Front. Immunol., 20 April 2023
Sec. Comparative Immunology
This article is part of the Research Topic Porcine Reproductive and Respiratory Syndrome Virus - Animal Virology, Immunology, and Pathogenesis View all 9 articles

Editorial: Porcine reproductive and respiratory syndrome virus - animal virology, immunology, and pathogenesis

  • 1State Key Laboratory for Animal Disease Control and Prevention, Key Laboratory of Zoonosis Prevention and Control of Guangdong Province, College of Veterinary Medicine, South China Agricultural University, Guangzhou, Guangdong, China
  • 2Guangdong Laboratory for Lingnan Modern Agriculture, Guangzhou, Guangdong, China
  • 3State Key Laboratory of Biocontrol, School of Life Sciences, Sun Yat-sen University, Guangzhou, Guangdong, China

Porcine reproductive and respiratory syndrome (PRRS) is one of the most important pig diseases causing huge economic losses worldwide. The causative agent, PRRS virus (PRRSV), is an enveloped, single-stranded, positive-sense RNA virus which is classified into the genus Betaarterivirus, subfamily Variarterivirinae, family Arteriviridae along with equine arteritis virus (EAV), lactate dehydrogenase-elevating virus of mice (LDV), and simian hemorrhagic fever virus (SHFV). Its genome is about 15 kb in length and contains at least 11 open reading frames (ORFs) with 5´ cap and 3´ polyadenylated tail (13). The nonstructural proteins (nsp1-12), owning the functions of protease, replicase and regulation of host cell gene expression and responsible for the synthesis of viral RNA, are encoded by ORF1a and ORF1b which occupy approximately two-thirds of the genome (4). The structural proteins including glycoprotein 2 (GP2), GP3, GP4, GP5, envelope protein (E), matrix protein (M), and nucleocapsid protein (N), expressed by a series of subgenomic RNAs, are encoded by ORFs 2-7 at the 3´ terminus of the genome (5). Due to the lack of proofreading ability of PRRSV RNA-dependent RNA polymerase (RdRp), the viral genome is highly susceptible to mutation and recombination, which causes the emergence of novel PRRSV isolates worldwide (6). At present, PRRSV can be divided into two species: PRRSV-1 (European genotype, Betaarterivirus suid 1) and PRRSV-2 (North American genotype; Betaarterivirus suid 2). Both species show high genetic diversity and share approximately 60% nucleotide sequence identity, and each one can be further divided into several clades, substrains or lineages. In China, the dominant strains are PRRSV-2 and the outbreaks of highly pathogenic variants lead to concerns in the pig industry (7). PRRSV infection causes severe reproductive failure in sows and respiratory disease in pigs of all ages, which often leads to secondary bacterial infections (such as Haemophilus parasuis and Streptococcus suis) with greater clinical manifestations and higher mortality (8).

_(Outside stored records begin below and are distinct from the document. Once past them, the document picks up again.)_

Lemma KeySetupColumnMix_r s r a c1 c2 c :
  state_ok s -> state_ok r -> state_ok a -> (c1 < 4)%nat -> (c < 4)%nat -> col r c1 = zero_word ->
  col (KeySetupColumnMix s r a (Z.of_nat c1) c2).2 c =
  if (c =? c1)%nat then col (KeySetupColumnMix s r a (Z.of_nat c1) c2).1 0 else col r c.
Proof.
  intros Hs Hr Ha Hc1 Hc Hz.
  destruct (KeySetupColumnMix_ok s r a (Z.of_nat c1) c2 Hs Hr Ha) as [[Hs' _] _].
  destruct Hr as [Hr _]. unfold KeySetupColumnMix in *. cbn [fst snd] in *.
  set (s' := zip_with _ s a) in *.
  assert (forall k, (k < 4)%nat -> cell (zip_with (fun x y => u16 (y .| ((x .& 0x1111) << Z.of_nat c1))) s' r)
      (Z.of_nat (k * 4 + c)) =
    cell r (Z.of_nat (k * 4 + c)) .| (if (c =? c1)%nat then cell s' (Z.of_nat (k * 4 + 0)) else 0)) as Hcell.
  { intros k Hk. apply cell_zip_with; [done..| |].
    { apply word_lor; [done|by apply cell_byte|]. case_match; [by apply cell_byte|done]. }
    intros b Hb. rewrite u16_testbit, bool_decide_true by lia. cbn [andb].
    rewrite !Z.lor_spec, (cell_testbit r), Nat2Z.id, Z.shiftl_spec, Z.land_spec by lia. f_equal.
    destruct (Nat.eqb_spec c c1) as [->|Hne].
    - rewrite cell_testbit, Nat2Z.id by lia.
      replace (Z.of_nat (k * 4 + c1) - Z.of_nat c1) with (Z.of_nat (k * 4 + 0)) by lia.
      by rewrite mask_bit, andb_true_r by lia.
    - rewrite Z.testbit_0_l. clear - Hk Hc Hc1 Hne.
      destruct k as [|[|[|[|]]]], c as [|[|[|[|]]]], c1 as [|[|[|[|]]]];
        first [lia | apply andb_false_r | (simpl; apply andb_false_r) | reflexivity]. }
  pose proof (col_zero r c1 Hz) as Hz'.
  unfold col at 1. cbn [map seq]. rewrite !Hcell by lia. destruct (Nat.eqb_spec c c1) as [->|Hne].
  - rewrite !Hz' by lia. reflexivity.
  - rewrite !Z.lor_0_r. reflexivity.
Qed.

(** *** The loops of [AES_setup] *)

Lemma update_key_lookup rounds i s f : rounds !! i = Some s -> update_key rounds i f = Some (<[i := f s]> rounds).
Proof. unfold update_key. by intros ->. Qed.

Lemma clear_keys l n :
  (n <= length l)%nat ->
  foldl (fun o i => rounds ← o; update_key rounds i (fun _ => zero_state)) (Some l) (seq 0 n) =
  Some (replicate n zero_state ++ drop n l).
Proof.
  induction n as [|n IH]; intros Hn; [done|].
  rewrite seq_S, foldl_app, IH by lia. cbn [foldl mbind option_bind Nat.add].
  destruct (drop n l) as [|x t] eqn:E.
  { apply (f_equal length) in E. rewrite length_drop in E. simpl in E. lia. }
  rewrite (update_key_lookup _ _ x).
  2: { rewrite lookup_app_r, length_replicate, Nat.sub_diag by (rewrite length_replicate; lia). done. }
  f_equal. rewrite insert_app_r_alt, length_replicate, Nat.sub_diag by (rewrite length_replicate; lia).
  cbn [insert list_insert]. rewrite replicate_S_end, <- app_assoc. cbn [app]. do 2 f_equal.
  replace (S n) with (n + 1)%nat by lia. by rewrite <- drop_drop, E.
Qed.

PRRSV has an extremely narrow tropism for cells in vivo and in vitro and porcine alveolar macrophages (PAMs) are the main cells for the study of PRRSV pathogenesis in vitro (9, 10). Therefore, the virus is known to specifically infect pigs and other species are not susceptible to it. Since PRRSV mainly infects PAMs and destroys the immune system, the virus causes cytokine storm and immunosuppression thus inducing poor innate and acquired immune responses in pigs. In addition, due to the antibody-dependent enhancement (ADE) induced by the virus, some antibodies such as non-neutralizing antibodies or antibodies at sub-neutralizing levels might have undesirable effects to promote virus invasion and exacerbate virus-induced damage (1114). In PRRSV-infected animals, the virus leads to persistent infection resulting in long viremia lasting for more than four weeks. During persistent infection, although pigs may show no clinical symptoms the virus is capable of maintaining replication in tonsils and lymph nodes for several months, keeping shedding in the environment (15).

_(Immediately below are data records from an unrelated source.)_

(** ** The compact format *)

(** The value, [*pfNegative] and [*pfOverflow]. *)
Definition SetCompact (nCompact : Z) : base_uint * bool * bool :=
  let nSize := nCompact >> 24 in
  let nWord := nCompact .& 0x007FFFFF in
  let '(nWord, a) :=
    if nSize <=? 3 then
      let nWord := nWord >> (8 * (3 - nSize)) in (nWord, of_uint64 nWord)
    else (nWord, op_shl (of_uint64 nWord) (8 * (nSize - 3))) in
  (a,
   negb (nWord =? 0) && negb ((nCompact .& 0x00800000) =? 0),
   negb (nWord =? 0) && ((nSize >? 34) || ((nWord >? 0xFF) && (nSize >? 33)) ||
                         ((nWord >? 0xFFFF) && (nSize >? 32)))).

Definition GetCompact (a : base_uint) (fNegative : bool) : option Z :=
  let nSize := (bits a + 7) / 8 in
  let nCompact :=
    if nSize <=? 3 then u32 (u64 (GetLow64 a << (8 * (3 - nSize))))
    else u32 (GetLow64 (op_shr a (8 * (nSize - 3)))) in
  let '(nCompact, nSize) :=
    if negb ((nCompact .& 0x00800000) =? 0) then (nCompact >> 8, nSize + 1) else (nCompact, nSize) in
  if negb ((nCompact .& u32 (Z.lnot 0x007FFFFF)) =? 0) then None
  else if negb (nSize <? 256) then None
  else
    let nCompact := nCompact .| (nSize << 24) in
    Some (nCompact .| (if fNegative && negb ((nCompact .& 0x007FFFFF) =? 0) then 0x00800000 else 0)).

(** [SetUnsignedCompact] writes the size and the bytes to limbs 3 to 6. *)
Definition SetUnsignedCompact (a : base_uint) (nCompact : Z) : base_uint :=
  let nSize := nCompact >> 24 in
  let a := <[3%nat := nSize]> a in
  let a := if nSize >=? 1 then <[4%nat := (nCompact >> 16) .& 0xFF]> a else a in
  let a := if nSize >=? 2 then <[5%nat := (nCompact >> 8) .& 0xFF]> a else a in
  if nSize >=? 3 then <[6%nat := (nCompact >> 0) .& 0xFF]> a else a.

(** ** Values *)

Fixpoint val (l : list Z) : Z := match l with [] => 0 | x :: l => x + 2 ^ 32 * val l end.

Abbreviation limbs := (Forall (word 32)).

(** The invariant of the class: [WIDTH] limbs of 32 bits. *)
Definition uint_ok (a : base_uint) : Prop := length a = WIDTH /\ limbs a.

Definition modulus (l : base_uint) : Z := 2 ^ (32 * Z.of_nat (length l)).

Lemma modulus_cons x l : modulus (x :: l) = 2 ^ 32 * modulus l.
Proof. unfold modulus. cbn [length]. rewrite <- Z.pow_add_r by lia. f_equal. lia. Qed.

Lemma modulus_pos l : 0 < modulus l.
Proof. unfold modulus. lia. Qed.

Lemma val_bound l : limbs l -> 0 <= val l < modulus l.
Proof.
  induction 1 as [|x l [Hx1 Hx2] _ IH]; [done|]. cbn [val]. rewrite modulus_cons.
  pose proof (modulus_pos l). nia.
Qed.

Lemma modulus_ok a : uint_ok a -> modulus a = 2 ^ 256.
Proof. intros [H _]. unfold modulus. by rewrite H. Qed.

Lemma val_ok a : uint_ok a -> 0 <= val a < 2 ^ 256.
Proof. intros H. rewrite <- (modulus_ok a H). apply val_bound, H. Qed.

(** The value determines the limbs. *)
Lemma val_inj a b : limbs a -> limbs b -> length a = length b -> val a = val b -> a = b.
Proof.
  intros Ha. revert b. induction Ha as [|x a Hx Ha IH]; intros [|y b] Hb Hl Hv; try done.
  apply list.Forall_cons in Hb as [Hy Hb]. cbn [val] in Hv.
  assert (val a = val b /\ x = y) as [Hv' ->] by (unfold word in *; lia).
  f_equal. apply IH; [done|by injection Hl|done].
Qed.

Lemma uint_ext a b : uint_ok a -> uint_ok b -> val a = val b -> a = b.
Proof. intros [Ha1 Ha2] [Hb1 Hb2]. apply val_inj; [done..|congruence]. Qed.

Lemma low32 n : n .& 0xFFFFFFFF = n mod 2 ^ 32.
Proof. change 0xFFFFFFFF with (Z.ones 32). by rewrite Z.land_ones. Qed.

Lemma high32 n : n >> 32 = n / 2 ^ 32.
Proof. by rewrite Z.shiftr_div_pow2. Qed.

(** One step of a carry chain: the limb and the carry that leaves it. *)
Lemma carry_step n v m : 0 < m ->
  (n mod 2 ^ 32) + 2 ^ 32 * ((n / 2 ^ 32 + v) mod m) = (n + 2 ^ 32 * v) mod (2 ^ 32 * m).
Proof.
  intros Hm. pose proof (Z.mod_pos_bound (n / 2 ^ 32 + v) m Hm).
  pose proof (Z.mod_pos_bound n (2 ^ 32)). pose proof (Z.div_mod n (2 ^ 32)).
  pose proof (Z.div_mod (n / 2 ^ 32 + v) m).
  apply Z.mod_unique with ((n / 2 ^ 32 + v) / m); [left|]; nia.
Qed.

Lemma u64_small n : 0 <= n < 2 ^ 64 -> u64 n = n.
Proof. apply Z.mod_small. Qed.

Lemma carry_bound n k : 0 <= n < 2 ^ (32 + k) -> 0 <= k -> 0 <= n / 2 ^ 32 < 2 ^ k.
Proof.
  intros Hn Hk. rewrite Z.pow_add_r in Hn by lia. split; [apply Z.div_pos; lia|].
  apply Z.div_lt_upper_bound; lia.
Qed.

Lemma add_carry_spec c a b :
  0 <= c <= 1 -> limbs a -> limbs b -> length a = length b ->
  length (add_carry c a b) = length a /\ limbs (add_carry c a b) /\
  val (add_carry c a b) = (val a + val b + c) mod modulus a.
Proof.
  intros Hc Ha. revert c b Hc. induction Ha as [|x a Hx Ha IH]; intros c [|y b] Hc Hb Hl; try done.
  { cbn [add_carry val]. unfold modulus. cbn. rewrite Z.mod_1_r. done. }
  apply list.Forall_cons in Hb as [Hy Hb]. cbn [add_carry]. unfold word in Hx, Hy.
  rewrite (u64_small (c + x + y)), low32, high32 by lia. set (n := c + x + y).
  assert (0 <= n / 2 ^ 32 <= 1) as Hn.
  { split; [apply Z.div_pos; lia|]. apply Z.lt_succ_r, Z.div_lt_upper_bound; lia. }
  destruct (IH (n / 2 ^ 32) b) as (IH1&IH2&IH3); [done..|by injection Hl|].
  split_and!; [cbn [length]; by rewrite IH1|by apply Forall_cons_2; [apply word_mod|]|].
  cbn [val]. rewrite IH3, modulus_cons.
  replace (val a + val b + n / 2 ^ 32) with (n / 2 ^ 32 + (val a + val b)) by lia.
  rewrite carry_step by apply modulus_pos. f_equal. unfold n. lia.
Qed.

Lemma op_add_spec a b :
  uint_ok a -> uint_ok b -> uint_ok (op_add a b) /\ val (op_add a b) = (val a + val b) mod 2 ^ 256.
Proof.
  intros Ha Hb. rewrite <- (modulus_ok a Ha). destruct Ha as [Hl Ha], Hb as [Hl' Hb].
  destruct (add_carry_spec 0 a b) as (H1&H2&H3); [lia|done..|congruence|].
  unfold op_add. split; [split; [by rewrite H1|done]|]. by rewrite H3, Z.add_0_r.
Qed.

Lemma op_incr_spec a :
  limbs a -> length (op_incr a) = length a /\ limbs (op_incr a) /\ val (op_incr a) = (val a + 1) mod modulus a.
Proof.
  induction 1 as [|x a Hx Ha (IH1&IH2&IH3)]; [done|]. cbn [op_incr]. unfold u32.
  pose proof (modulus_pos a) as Hm. pose proof (val_bound a Ha) as Hv. unfold word in Hx.
  destruct (decide (x + 1 = 2 ^ 32)) as [E|Hne].
  - rewrite E, Z.mod_same by lia. cbn [Z.eqb length val]. split_and!; [lia| |].
    + by apply Forall_cons_2.
    + rewrite IH3, modulus_cons. replace (x + 2 ^ 32 * val a + 1) with (2 ^ 32 * (val a + 1)) by lia.
      rewrite Zmult_mod_distr_l. lia.
  - rewrite (Z.mod_small (x + 1)) by lia. rewrite (proj2 (Z.eqb_neq _ 0)) by lia. cbn [length val].
    split_and!; [done|apply Forall_cons_2; [unfold word; lia|done]|].
    rewrite modulus_cons, Z.mod_small by nia. lia.
Qed.

Lemma op_decr_spec a :
  limbs a -> length (op_decr a) = length a /\ limbs (op_decr a) /\ val (op_decr a) = (val a - 1) mod modulus a.
Proof.
  induction 1 as [|x a Hx Ha (IH1&IH2&IH3)]; [done|]. cbn [op_decr]. unfold u32.
  pose proof (modulus_pos a) as Hm. pose proof (val_bound a Ha) as Hv. unfold word in Hx.
  destruct (decide (x = 0)) as [->|Hne].
  - replace ((0 - 1) mod 2 ^ 32) with 0xFFFFFFFF by reflexivity. cbn [Z.eqb Pos.eqb length val].
    split_and!; [lia|by apply Forall_cons_2|].
    rewrite IH3, modulus_cons. pose proof (Z.mod_pos_bound (val a - 1) (modulus a) Hm).
    pose proof (Z.div_mod (val a - 1) (modulus a)).
    apply Z.mod_unique with ((val a - 1) / modulus a); [left|]; nia.
  - rewrite (Z.mod_small (x - 1)) by lia. rewrite (proj2 (Z.eqb_neq _ 0xFFFFFFFF)) by lia. cbn [length val].
    split_and!; [done|apply Forall_cons_2; [unfold word; lia|done]|].
    rewrite modulus_cons, Z.mod_small by nia. lia.
Qed.

Lemma op_compl_spec a :
  limbs a -> length (op_compl a) = length a /\ limbs (op_compl a) /\ val (op_compl a) = modulus a - 1 - val a.
Proof.
  induction 1 as [|x a Hx Ha (IH1&IH2&IH3)]; [done|]. cbn [op_compl map].
  change (map (fun x => u32 (Z.lnot x)) a) with (op_compl a).
  assert (u32 (Z.lnot x) = 2 ^ 32 - 1 - x) as ->.
  { unfold u32, Z.lnot. unfold word in Hx. symmetry. apply Z.mod_unique with (-1); [left|]; lia. }
  unfold word in Hx. cbn [length val]. split_and!; [by rewrite IH1|apply Forall_cons_2; [unfold word; lia|done]|].
  rewrite IH3, modulus_cons. lia.
Qed.

Lemma op_compl_ok a : uint_ok a -> uint_ok (op_compl a) /\ val (op_compl a) = 2 ^ 256 - 1 - val a.
Proof.
  intros H. rewrite <- (modulus_ok a H). destruct H as [Hl Ha].
  destruct (op_compl_spec a Ha) as (H1&H2&H3). split; [split; congruence || done|done].
Qed.

Lemma op_opp_spec a : uint_ok a -> uint_ok (op_opp a) /\ val (op_opp a) = (- val a) mod 2 ^ 256.
Proof.
  intros H. destruct (op_compl_ok a H) as [Hc Hv]. rewrite <- (modulus_ok _ Hc).
  destruct (op_incr_spec (op_compl a) (proj2 Hc)) as (H1&H2&H3).
  split; [split; [unfold op_opp; rewrite H1; apply Hc|done]|]. unfold op_opp. rewrite H3.
  rewrite (modulus_ok _ Hc), Hv. replace (2 ^ 256 - 1 - val a + 1) with (- val a + 1 * 2 ^ 256) by lia.
  by rewrite Z.mod_add.
Qed.

Lemma op_sub_spec a b :
  uint_ok a -> uint_ok b -> uint_ok (op_sub a b) /\ val (op_sub a b) = (val a - val b) mod 2 ^ 256.
Proof.
  intros Ha Hb. destruct (op_opp_spec b Hb) as [Ho Hv]. destruct (op_add_spec a (op_opp b) Ha Ho) as [H1 H2].
  split; [done|]. unfold op_sub. rewrite H2, Hv, Zplus_mod_idemp_r. done.
Qed.

Lemma of_uint64_spec b : word 64 b -> uint_ok (of_uint64 b) /\ val (of_uint64 b) = b.
Proof.
  intros [H1 H2]. unfold of_uint64, u32. rewrite high32.
  rewrite (Z.mod_small (b / 2 ^ 32)) by (apply (carry_bound b 32); lia). split.
  - split; [done|]. apply Forall_cons_2; [by apply word_mod|].
    apply Forall_cons_2; [apply (carry_bound b 32); lia|]. by apply Forall_replicate.
  - cbn [replicate WIDTH Nat.sub val]. pose proof (Z.div_mod b (2 ^ 32)). lia.
Qed.

(** ** Multiplication *)

Lemma mul_carry_spec c a b :
  0 <= c < 2 ^ 32 -> word 32 b -> limbs a ->
  length (mul_carry c a b) = length a /\ limbs (mul_carry c a b) /\
  val (mul_carry c a b) = (val a * b + c) mod modulus a.
Proof.
  intros Hc Hb Ha. revert c Hc. induction Ha as [|x a Hx Ha IH]; intros c Hc.
  { cbn [mul_carry val]. unfold modulus. cbn. by rewrite Z.mod_1_r. }
  cbn [mul_carry]. unfold word in Hx, Hb. rewrite (u64_small (c + b * x)), low32, high32 by nia.
  set (n := c + b * x). assert (0 <= n / 2 ^ 32 < 2 ^ 32) as Hn by (apply (carry_bound n 32); unfold n; nia).
  destruct (IH (n / 2 ^ 32) Hn) as (IH1&IH2&IH3).
  split_and!; [cbn [length]; by rewrite IH1|by apply Forall_cons_2; [apply word_mod|]|].
  cbn [val]. rewrite IH3, modulus_cons, (Z.add_comm (val a * b)), carry_step by apply modulus_pos.
  f_equal. unfold n. lia.
Qed.

Lemma op_mul32_spec a b :
  uint_ok a -> word 32 b -> uint_ok (op_mul32 a b) /\ val (op_mul32 a b) = (val a * b) mod 2 ^ 256.
Proof.
  intros Ha Hb. rewrite <- (modulus_ok a Ha). destruct Ha as [Hl Ha].
  destruct (mul_carry_spec 0 a b) as (H1&H2&H3); [lia|done..|].
  split; [split; [unfold op_mul32; congruence|done]|]. unfold op_mul32. by rewrite H3, Z.add_0_r.
Qed.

Collectively, due to the above six characteristics of PRRSV, PRRS prevention and control remain a worldwide issue. Commercial vaccines including modified-live vaccines (MLV) and inactivated vaccines are available but provide only partial or no protection against PRRSV infection (16). Currently, vaccines have many flaws such as recombination with field strains, potential risk of virulence reversion, and destroying or interfering with the immune responses (17). New strategies are required to mitigate the devastating consequences of this disease. The molecular mechanisms of PRRSV pathogenesis and pathogen-host interactions are not fully clear.

The humoral immune responses play important roles in the clearance of pathogens. Kick et al. investigated the local and systemic humoral immune responses in pigs inoculated with one of three types of PRRSV-2 (one MLV vaccine strain and two lineage 1 isolates) via quantifying local immunoglobulin A (IgA) and systemic IgG and homologous and heterologous neutralizing antibodies (NAs). They found that the local IgA response closely follows viral shedding and the systemic IgG response also starts shortly after viremia but keeps high until the end of this study. Additionally, the two lineage 1 strains used in this study almost cannot induce NAs within 1-2 weeks after infection and the antibodies show only a shortly delayed within lineage cross-reactivity. The study improves our understanding of the relationships between local and systemic infections and the humoral immune responses induced by PRRSV or MLV vaccination and suggests a potential to develop novel vaccines against PRRSV infection using these strains. Previous studies have shown that a small proportion of serum containing broadly reactive NAs is capable of recognizing and neutralizing heterologous strains (18). Nevertheless, it remains unknown whether the cross-reactivity in seroneutralization experiments carried out in vitro correlates with the protection in vivo. Therefore, Martı´nez-Lobo et al. explored whether the strains that induce broadly reactive NAs in vitro have the ability to confer better protection in vivo after exposure to heterologous isolates than the viruses which induce strain-specific NAs. The data demonstrated that PRRSV-1 strains differ in their capacity to induce cross-reactive NAs and confer protection against heterologous reinfections. This research suggests that broadly reactive NAs play a vital role in the protection against heterologous infections.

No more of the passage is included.